Problem description:
Copy out each line from the material where the word "mkTeclado" is found.

Data extract:
──────────
(* ===== verification/Teclado.v ===== *)
(** * teclado.c: the PIN keypad

    A 4x3 matrix keypad read by polling: an edge detector, the buffer of the
    digits typed so far, and the two reading functions. *)

From Stdlib Require Import ZArith Lia Bool Ascii String.
From stdpp Require Import base list strings numbers sets.
From stdpp Require Import options.
From S2P Require Import Prelude Machine Effects Triples Banco Sapi Display.

Definition KEYPAD_ROWS : Z := 4.
Definition KEYPAD_COLS : Z := 3.
Definition PIN_LENGTH : Z := 5.

Definition rowPins : list Z := [T_FIL0; T_FIL1; T_FIL2; T_FIL3].
Definition colPins : list Z := [T_COL0; T_COL1; T_COL2].

Definition keypadMap : list (list ascii) := [
  $"123";
  $"456";
  $"789";
  $"*0#"
].

(** [static keypad_t keypad], as [tecladoInit] configures it; no other
    function writes it. *)
Definition keypad : keypad_t := mkKeypad rowPins KEYPAD_ROWS colPins KEYPAD_COLS.

Section Teclado.
Context {E : Env}.

Definition set_edge (held : bool) (idx : Z) : M unit :=
  modify (fun w => set_tec (mkTeclado (t_pin (tec w)) (t_pos (tec w)) held idx) w).

Definition tecladoReset : M unit :=
  modify (fun w => set_tec (mkTeclado [] 0 (t_keyHeld (tec w)) (t_lastIndex (tec w))) w).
──────────
Exercise result:
  modify (fun w => set_tec (mkTeclado (t_pin (tec w)) (t_pos (tec w)) held idx) w).
  modify (fun w => set_tec (mkTeclado [] 0 (t_keyHeld (tec w)) (t_lastIndex (tec w))) w).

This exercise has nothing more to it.